Lemma forallb_truthy_true (h : heap) ls :
  Forall (λ l, ¬ bad_identifier (h l)) ls →
  forallb (λ chat, truthy (dict_get (h chat) "chat_id")) ls = true.
Proof.
  induction 1 as [|l ls H _ IH]; cbn; [done|].
  rewrite IH, andb_true_r.
  destruct (truthy (dict_get (h l) "chat_id")) eqn:E; [done|].
  by apply bad_identifier_falsy in E.
Qed.

Lemma chek_identical_keys_true (h : heap) l0 ls :
  _chek_identical_keys (h <$> l0 :: ls) = true ↔
  Forall (λ l, dom (h l) = dom (h l0)) (l0 :: ls).
Proof.
  change (_chek_identical_keys (h <$> l0 :: ls)) with
    (forallb (λ d, bool_decide (sorted_keys d = sorted_keys (h l0))) (h <$> ls)).
  split.
  - intros H. constructor; [done|]. induction ls as [|l ls IH]; [done|].
    cbn in H. destruct (andb_prop _ _ H) as [H1 H2].
    constructor; [|auto].
    apply bool_decide_eq_true in H1. by apply sorted_keys_eq_dom.
  - intros H. apply Forall_cons_1 in H as [_ H].
    induction H as [|l ls H _ IH]; [done|].
    cbn. cbn in IH. rewrite IH, andb_true_r. apply bool_decide_eq_true.
    by apply sorted_keys_eq_dom.
Qed.

Lemma popped_ext (h : heap) s1 s2 l :
  (l ∈ s1 ↔ l ∈ s2) → popped h s1 l = popped h s2 l.
Proof. intros H. unfold popped. repeat case_decide; tauto. Qed.

(** The comprehension of lines 104-107, started when the records at
    [seen] have already been popped. *)
Lemma comprehension_spec (h : heap) la ls : ∀ seen h1,
  (∀ l, h1 l = popped h seen l) →
  Forall (λ l, ¬ bad_identifier (h l)) ls →
  ∃ ts h2,
    mapM (record_target (Some la)) ls h1 = (Ok ts, h2) ∧
    (∀ l, h2 l = popped h (ls ++ seen) l) ∧
    Forall2 (λ l (t : dict), ∀ k,
               k ≠ "chat_id" ∨ ((la ∉ seen) ∧ (la ∉ ls)) →
               t !! k = match h la !! k with
                        | Some v => Some v
                        | None => h l !! k
                        end)
            (firsts seen ls) (omap id ts).
Proof.
  induction ls as [|l ls IH]; intros seen h1 Hh1 Hok.
  { exists [], h1. split; [done|]. split; [exact Hh1 | constructor]. }
  apply Forall_cons_1 in Hok as [Hl Hok].
  destruct (decide (l ∈ seen)) as [Hin|Hnin].
  - (* an alias of a record already popped: the filter drops it *)
    assert (Hstep : record_target (Some la) l h1 = (Ok None, h1)).
    { unfold record_target, mbind, M_bind, get_state.
      rewrite Hh1. unfold popped. rewrite decide_True by done.
      unfold dict_get. by rewrite lookup_delete_eq. }
    destruct (IH seen h1 Hh1 Hok) as (ts & h2 & Hrun & Hheap & Hts).
    exists (None :: ts), h2.
    rewrite (mapM_cons_ok _ _ _ _ _ _ Hstep), Hrun.
    split; [done|]. split.
    + intros l'. rewrite Hheap. apply popped_ext.
      rewrite !elem_of_app, elem_of_cons.
      split; [tauto | intros [[->|?]|?]; auto].
    + cbn [firsts omap list_omap id]. rewrite decide_True by done.
      eapply List.Forall2_impl; [|exact Hts].
      intros l' t Hk k [Hne|[H1 H2]]; apply Hk; [tauto|].
      right. split; [done|]. by apply not_elem_of_cons in H2 as [_ ?].
  - assert (truthy (dict_get (h l) "chat_id") = true) as Htr.
    { destruct (truthy (dict_get (h l) "chat_id")) eqn:E; [done|].
      by apply bad_identifier_falsy in E. }
    destruct (truthy_get_Some _ _ Htr) as (v & Hv & _).
    assert (Hl1 : h1 l = h l).
    { rewrite Hh1. unfold popped. by rewrite decide_False. }
    set (h1' := <[l := delete "chat_id" (h l)]> h1).
    assert (Hstep : record_target (Some la) l h1 =
                    (Ok (Some (dict_update (h l) (h1' la))), h1')).
    { unfold record_target, dict_pop, unpack, mbind, M_bind, get_state,
        modify, mret, M_ret.
      rewrite Hl1, Htr. cbn beta. rewrite Hl1, Hv. cbn beta iota.
      rewrite Hl1. fold h1'.
      replace (h1' l) with (delete "chat_id" (h l)).
      2:{ unfold h1'. by rewrite fn_lookup_insert. }
      by rewrite display_after_pop. }
    assert (Hh1' : ∀ l', h1' l' = popped h (l :: seen) l').
    { intros l'. unfold h1'. destruct (decide (l = l')) as [<-|Hne].
      - rewrite fn_lookup_insert. unfold popped.
        rewrite decide_True; [done | apply elem_of_cons; auto].
      - rewrite fn_lookup_insert_ne by done. rewrite Hh1.
        apply popped_ext. rewrite elem_of_cons.
        split; [tauto | intros [?|?]; [congruence | done]]. }
    destruct (IH (l :: seen) h1' Hh1' Hok) as (ts & h2 & Hrun & Hheap & Hts).
    eexists (Some _ :: ts), h2.
    rewrite (mapM_cons_ok _ _ _ _ _ _ Hstep), Hrun.
    split; [done|]. split.
    + intros l'. rewrite Hheap. apply popped_ext.
      rewrite !elem_of_app, !elem_of_cons. tauto.
    + cbn [firsts omap list_omap id]. rewrite decide_False by done.
      constructor.
      * (* the target of [l]: the defaults are read after the pop *)
        intros k Hk. rewrite dict_update_lookup, Hh1'. unfold popped.
        case_decide as Hla; [|done].
        destruct Hk as [Hne|[H1 H2]].
        -- by rewrite lookup_delete_ne.
        -- apply not_elem_of_cons in H2 as [H2 _].
           apply elem_of_cons in Hla as [Hla|Hla]; done.
      * eapply List.Forall2_impl; [|exact Hts].
        intros l' t Hk k [Hne|[H1 H2]]; apply Hk; [tauto|].
        apply not_elem_of_cons in H2 as [H2 H3].
        right. split; [by apply not_elem_of_cons | done].
Qed.

(** With [args] left at [None], the first record is popped and the
    display then fails on [**args]. *)
Lemma comprehension_None (h : heap) l ls :
  ¬ bad_identifier (h l) →
  mapM (record_target None) (l :: ls) h =
    (Raise TypeError, <[l := delete "chat_id" (h l)]> h).
Proof.
  intros Hl.
  assert (truthy (dict_get (h l) "chat_id") = true) as Htr.
  { destruct (truthy (dict_get (h l) "chat_id")) eqn:E; [done|].
    by apply bad_identifier_falsy in E. }
  destruct (truthy_get_Some _ _ Htr) as (v & Hv & _).
  apply mapM_cons_raise.
  unfold record_target, dict_pop, unpack, mbind, M_bind, get_state,
    modify, mret, M_ret, raise.
  rewrite Htr. cbn beta. by rewrite Hv.
Qed.

End target_set_facts.

Section setup_chats_facts.
Import TargetSet.

Lemma forallb_truthy_inv (h : heap) ls :
  forallb (λ chat, truthy (dict_get (h chat) "chat_id")) ls = true →
  Forall (λ l, ¬ bad_identifier (h l)) ls.
Proof.
  induction ls as [|l ls IH]; [done|]. cbn. intros H.
  destruct (andb_prop _ _ H) as [H1 H2]. constructor; [|auto].
  intros Hbad%bad_identifier_falsy. congruence.
Qed.

Lemma chek_identical_keys_false (h : heap) ls :
  keys_differ h ls → _chek_identical_keys (h <$> ls) = false.
Proof.
  destruct ls as [|l0 rest]; [done|]. intros Hd.
  destruct (_chek_identical_keys (h <$> l0 :: rest)) eqn:E; [|done].
  apply chek_identical_keys_true, Forall_cons_1 in E as [_ E].
  cbn in Hd. apply Exists_exists in Hd as (l & Hl & Hne).
  rewrite Forall_forall in E. destruct Hne. by apply E.
Qed.

Lemma chek_identical_keys_agree (h : heap) ls :
  ¬ keys_differ h ls → _chek_identical_keys (h <$> ls) = true.
Proof.
  destruct ls as [|l0 rest]; [done|]. intros Hd.
  apply chek_identical_keys_true. constructor; [done|].
  apply Forall_forall. intros l Hl.
  destruct (decide (dom (h l) = dom (h l0))) as [|Hne]; [done|].
  destruct Hd. cbn. apply Exists_exists. eauto.
Qed.

Lemma setup_records_bad_id (h : heap) ls args :
  Exists (λ l, bad_identifier (h l)) ls →
  setup_records ls args h = (Raise (ValueError NotAllHaveChatId), h).
Proof.
  intros H. unfold setup_records, mbind, M_bind, get_state.
  by rewrite forallb_truthy_false.
Qed.

Lemma setup_records_keys_differ (h : heap) ls args :
  keys_differ h ls →
  ∃ m, setup_records ls args h = (Raise (ValueError m), h).
Proof.
  intros H. unfold setup_records, mbind, M_bind, get_state.
  destruct (forallb _ ls); cbn [negb]; [|by eexists].
  rewrite chek_identical_keys_false by done. by eexists.
Qed.

(** Past validation, the branch is the comprehension alone. *)
Lemma setup_records_valid (h : heap) ls args :
  Forall (λ l, ¬ bad_identifier (h l)) ls →
  ¬ keys_differ h ls →
  setup_records ls args h =
    match mapM (record_target args) ls h with
    | (Ok ts, h') => (Ok (Some (omap id ts)), h')
    | (Raise e, h') => (Raise e, h')
    end.
Proof.
  intros H1 H2. unfold setup_records, mbind, M_bind, get_state.
  rewrite forallb_truthy_true by done.
  rewrite chek_identical_keys_agree by done. cbn [negb].
  by destruct (mapM (record_target args) ls h) as [[ts|e] h'].
Qed.

(** The three ways the branch can go. *)
Lemma setup_records_cases (h : heap) ls args :
  setup_records ls args h = (Raise (ValueError NotAllHaveChatId), h) ∨
  setup_records ls args h = (Raise (ValueError NotIdenticalKeys), h) ∨
  (Forall (λ l, ¬ bad_identifier (h l)) ls ∧ ¬ keys_differ h ls).
Proof.
  unfold setup_records, mbind, M_bind, get_state.
  destruct (forallb _ ls) eqn:E1; cbn [negb]; [|auto].
  destruct (_chek_identical_keys (h <$> ls)) eqn:E2; cbn [negb]; [|auto].
  right. right. split; [by apply forallb_truthy_inv|].
  intros Hd%chek_identical_keys_false. congruence.
Qed.

Lemma scalar_targets_frame args vs (h : heap) r h' :
  mapM (scalar_target args) vs h = (r, h') → h' = h.
Proof.
  revert r. induction vs as [|v vs IH]; intros r.
  { cbn. unfold mret, M_ret. congruence. }
  destruct args as [la|].
  - rewrite (mapM_cons_ok _ _ _ _ (dict_update {["chat_id" := v]} (h la)) h)
      by reflexivity.
    destruct (mapM (scalar_target (Some la)) vs h) as [[ts|e] h2] eqn:E;
      intros [= <- <-]; eauto.
  - rewrite (mapM_cons_raise _ _ _ _ TypeError h) by reflexivity. congruence.
Qed.

Lemma records_of_dicts xs ls : all_dicts xs = Some ls → records_of (CList xs) = ls.
Proof.
  unfold all_dicts. cbn [records_of]. revert ls.
  induction xs as [|[v|l] xs IH]; intros ls; cbn [mapM omap list_omap].
  - by intros [= <-].
  - discriminate.
  - cbn. destruct (mapM _ xs) as [ls'|]; [|discriminate].
    intros [= <-]. f_equal. by apply IH.
Qed.

Lemma records_of_scalars xs vs : all_scalars xs = Some vs → records_of (CList xs) = [].
Proof.
  unfold all_scalars. cbn [records_of]. revert vs.
  induction xs as [|[v|l] xs IH]; intros vs; cbn [mapM omap list_omap].
  - done.
  - cbn. destruct (is_int_or_str v); [|discriminate]. cbn.
    destruct (mapM _ xs) as [vs'|]; [|discriminate].
    intros _. by eapply IH.
  - discriminate.
Qed.

(** A list that is neither all scalars nor all dictionaries is let
    through: nothing is raised and [self.chats] is not assigned. *)
Lemma setup_chats_mixed xs args (h : heap) :
  all_scalars xs = None → all_dicts xs = None →
  _setup_chats (CList xs) args h = (Ok None, h).
Proof. intros H1 H2. cbn. by rewrite H1, H2. Qed.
****************************************
§ WHAT THE EXERCISE ASKS
Copy nothing beyond the line containing "apply bool_decide_eq_true in". Transcribe exactly from the first line of the entries down to that line, inclusive.

§ THE ANSWER
Lemma forallb_truthy_true (h : heap) ls :
  Forall (λ l, ¬ bad_identifier (h l)) ls →
  forallb (λ chat, truthy (dict_get (h chat) "chat_id")) ls = true.
Proof.
  induction 1 as [|l ls H _ IH]; cbn; [done|].
  rewrite IH, andb_true_r.
  destruct (truthy (dict_get (h l) "chat_id")) eqn:E; [done|].
  by apply bad_identifier_falsy in E.
Qed.

Lemma chek_identical_keys_true (h : heap) l0 ls :
  _chek_identical_keys (h <$> l0 :: ls) = true ↔
  Forall (λ l, dom (h l) = dom (h l0)) (l0 :: ls).
Proof.
  change (_chek_identical_keys (h <$> l0 :: ls)) with
    (forallb (λ d, bool_decide (sorted_keys d = sorted_keys (h l0))) (h <$> ls)).
  split.
  - intros H. constructor; [done|]. induction ls as [|l ls IH]; [done|].
    cbn in H. destruct (andb_prop _ _ H) as [H1 H2].
    constructor; [|auto].
    apply bool_decide_eq_true in H1. by apply sorted_keys_eq_dom.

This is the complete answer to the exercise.